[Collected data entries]
(** The success scenario of the specification. *)
Lemma system_summary_returns_exactly_when_witness :
  system_summary sample_api (sample_env (json_response (success_body summary_payload)))
  = Return {| SystemSummaryData.month := JSON.Float {| JSON.repr := "12.3" |};
              SystemSummaryData.year := JSON.Float {| JSON.repr := "456.7" |};
              SystemSummaryData.today := JSON.Float {| JSON.repr := "1.2" |};
              SystemSummaryData.lifetime := JSON.Float {| JSON.repr := "999.9" |} |}.
Proof.
  apply (proj2 (system_summary_returns_exactly_when sample_api
                  (sample_env (json_response (success_body summary_payload)))
                  (json_response (success_body summary_payload)) _
                  (proj1 (constant_server_receives sample_api
                            (sample_env (json_response (success_body summary_payload)))
                            (json_response (success_body summary_payload))
                            (fun request => eq_refl))))).
  exists summary_payload. split; [apply sample_success_envelope |].
  eexists. split; [reflexivity |]. split; [exact summary_payload_keys |].
  split; [| split; [| split]]; reflexivity.
Defined.

Lemma ecu_minutely_energy_returns_exactly_when_witness :
  ecu_minutely_energy sample_api (sample_env (json_response (success_body regular_payload)))
  = Return {| ECUMinutelyEnergyData.today := JSON.Float {| JSON.repr := "1.5" |};
              ECUMinutelyEnergyData.time := JSON.Array [JSON.Str "10:00"; JSON.Str "10:05"];
              ECUMinutelyEnergyData.power := JSON.Array [JSON.Int 5; JSON.Int 7];
              ECUMinutelyEnergyData.energy :=
                JSON.Array [JSON.Float {| JSON.repr := "0.1" |};
                            JSON.Float {| JSON.repr := "0.2" |}] |}.
Proof.
  apply (proj2 (ecu_minutely_energy_returns_exactly_when sample_api
                  (sample_env (json_response (success_body regular_payload)))
                  (json_response (success_body regular_payload)) _
                  (proj2 (constant_server_receives sample_api
                            (sample_env (json_response (success_body regular_payload)))
                            (json_response (success_body regular_payload))
                            (fun request => eq_refl))))).
  exists regular_payload. split; [apply sample_success_envelope |].
  eexists. split; [reflexivity |]. split; [exact regular_payload_keys |].
  split; [| split; [| split]]; reflexivity.
Defined.

(** X14.  Fetching and then reading the latest sample: for a success
    envelope whose [power] and [energy] are lists, the latest power and the
    latest energy of the fetched record are the last items of those lists.
    When a list is empty, as before the first sample of the day, the fetch
    itself succeeds and it is the reading of the latest sample that raises
    [IndexError]. *)
Theorem latest_of_fetched_record :
  forall (self : APSystemsApi) (env : Env) (response : Response)
         (members : list (string * JSON.value)) (today time : JSON.value)
         (powers energies : list JSON.value),
    receives (energy_request self env) env response ->
    success_envelope response (JSON.Object members) ->
    (forall key, JSON.dict_contains members key = true -> In key ECUMinutelyEnergyData.fields) ->
    JSON.dict_getitem members "today" = Return today ->
    JSON.dict_getitem members "time" = Return time ->
    JSON.dict_getitem members "power" = Return (JSON.Array powers) ->
    JSON.dict_getitem members "energy" = Return (JSON.Array energies) ->
    (exists r, ecu_minutely_energy self env = Return r)
    /\ (r <- ecu_minutely_energy self env ;; ECUMinutelyEnergyData.latest_power r)
       = match powers with
         | [] => Raise IndexError
         | _ :: _ => Return (List.last powers JSON.Null)
         end
    /\ (r <- ecu_minutely_energy self env ;; ECUMinutelyEnergyData.latest_energy r)
       = match energies with
         | [] => Raise IndexError
         | _ :: _ => Return (List.last energies JSON.Null)
         end.
Proof.
  intros self env response members today time powers energies
         Hreceived Henvelope Hkeys Htoday Htime Hpower Henergy.
  rewrite (ecu_minutely_energy_received self env response Hreceived).
  apply read_envelope_returns in Henvelope. rewrite Henvelope. cbn [bind].
  rewrite (energy_new_exact members today time (JSON.Array powers) (JSON.Array energies)
             Hkeys Htoday Htime Hpower Henergy).
  cbn [bind]. split; [eauto |].
  unfold ECUMinutelyEnergyData.latest_power, ECUMinutelyEnergyData.latest_energy.
  cbn [ECUMinutelyEnergyData.power ECUMinutelyEnergyData.energy JSON.getitem_int].
  split.
  - destruct powers as [| p ps]; [apply list_getitem_empty |].
    apply list_getitem_last. discriminate.
  - destruct energies as [| x xs]; [apply list_getitem_empty |].
    apply list_getitem_last. discriminate.
Qed.

(** A day without samples yet. *)
Definition empty_day_payload : JSON.value :=
  JSON.Object [ ("today", JSON.Int 0); ("time", JSON.Array []);
                ("power", JSON.Array []); ("energy", JSON.Array []) ].

Lemma empty_day_payload_keys (key : string) :
  JSON.dict_contains
    [ ("today", JSON.Int 0); ("time", JSON.Array []);
      ("power", JSON.Array []); ("energy", JSON.Array []) ] key = true ->
  In key ECUMinutelyEnergyData.fields.
Proof.
  unfold JSON.dict_contains. cbn [existsb fst]. intros H.
  repeat (apply orb_true_iff in H as [H | H];
          [apply String.eqb_eq in H; subst; cbn [In ECUMinutelyEnergyData.fields]; auto |]).
  discriminate.
Defined.

Lemma latest_of_fetched_record_witness :
  let env := sample_env (json_response (success_body empty_day_payload)) in
  (exists r, ecu_minutely_energy sample_api env = Return r)
  /\ (r <- ecu_minutely_energy sample_api env ;; ECUMinutelyEnergyData.latest_power r)
     = Raise IndexError
  /\ (r <- ecu_minutely_energy sample_api env ;; ECUMinutelyEnergyData.latest_energy r)
     = Raise IndexError.
Proof.
  intros env.
  exact (latest_of_fetched_record sample_api env
           (json_response (success_body empty_day_payload)) _
           (JSON.Int 0) (JSON.Array []) [] []
           (proj2 (constant_server_receives sample_api env
                     (json_response (success_body empty_day_payload))
                     (fun request => eq_refl)))
           (sample_success_envelope empty_day_payload)
           empty_day_payload_keys eq_refl eq_refl eq_refl eq_refl).
Defined.

(** ** The sensor over several polls *)

Lemma update_returns (self : APSystemsSensor) (env : Env) :
  update self env
  = Return {| _state := Some (match system_summary (_api self) env with
                              | Return _ => "TEST"
                              | Raise _ => STATE_UNAVAILABLE
                              end);
              _name := _name self; _sunset := _sunset self; _api := _api self |}.
Proof.
  unfold update.
  destruct (system_summary (_api self) env) as [summary | e] eqn:Hcall;
    cbn [bind try_except_Exception]; [reflexivity |].
  now rewrite (system_summary_raises _ _ _ Hcall).
Qed.

(** X15.  The state keeps no memory: after two polls the sensor is what the
    second poll alone would have made of it.  A failed poll is thus forgotten
    at the next good one, and a good one at the next failure. *)
Theorem update_keeps_only_the_last_outcome :
  forall (self : APSystemsSensor) (env1 env2 : Env),
    (after <- update self env1 ;; update after env2) = update self env2.
Proof.
  intros self env1 env2.
  rewrite (update_returns self env1). cbn [bind].
  rewrite !update_returns. reflexivity.
Qed.

(** X16.  A poll changes the state and nothing else: the name, the flag and
    the client stay, and [available] answers after the poll as it did before,
    whatever the poll's outcome. *)
Theorem update_leaves_availability_alone :
  forall (self : APSystemsSensor) (env : Env),
  exists after : APSystemsSensor,
    update self env = Return after
    /\ _name after = _name self
    /\ _sunset after = _sunset self
    /\ _api after = _api self
    /\ (forall hass : Hass, available after hass = available self hass).
Proof.
  intros self env. rewrite update_returns. eexists. split; [reflexivity |].
  repeat split.
Qed.

(** ** Availability at the edges *)

(** X17.  With the window on, a day for which the astral computation gives
    no sunrise or no sunset (the polar day and night) makes [available] raise
    [AttributeError]: it returns neither true nor false. *)
Theorem available_raises_without_sunrise_or_sunset :
  forall (self : APSystemsSensor) (hass : Hass),
    let now := as_local hass {| instant := dt_utcnow hass; utcoffset := 0 |} in
    _sunset self <> "False" ->
    get_astral_event_date hass SUN_EVENT_SUNRISE (date now) = None
    \/ get_astral_event_date hass SUN_EVENT_SUNSET (date now) = None ->
    available self hass = Raise AttributeError.
Proof.
  intros self hass now Hflag Hnone.
  unfold available. apply String.eqb_neq in Hflag. rewrite Hflag.
  fold now. unfold find_start_time, find_stop_time.
  destruct (get_astral_event_date hass SUN_EVENT_SUNRISE (date now)) as [sunrise |];
    cbn [as_local_opt bind]; [| reflexivity].
  destruct Hnone as [Hnone | Hnone]; [discriminate |]. rewrite Hnone.
  destruct (datetime_le (as_local hass sunrise) now); reflexivity.
Qed.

## DIRECTIONS FOR THIS TASK
Among the records above, only the lines between the line holding "self; _sunset := _sunset" and the line holding "second poll alone", inclusive, are to be output, exactly as written.

## COMPLETED EXERCISE
              _name := _name self; _sunset := _sunset self; _api := _api self |}.
Proof.
  unfold update.
  destruct (system_summary (_api self) env) as [summary | e] eqn:Hcall;
    cbn [bind try_except_Exception]; [reflexivity |].
  now rewrite (system_summary_raises _ _ _ Hcall).
Qed.

(** X15.  The state keeps no memory: after two polls the sensor is what the
    second poll alone would have made of it.  A failed poll is thus forgotten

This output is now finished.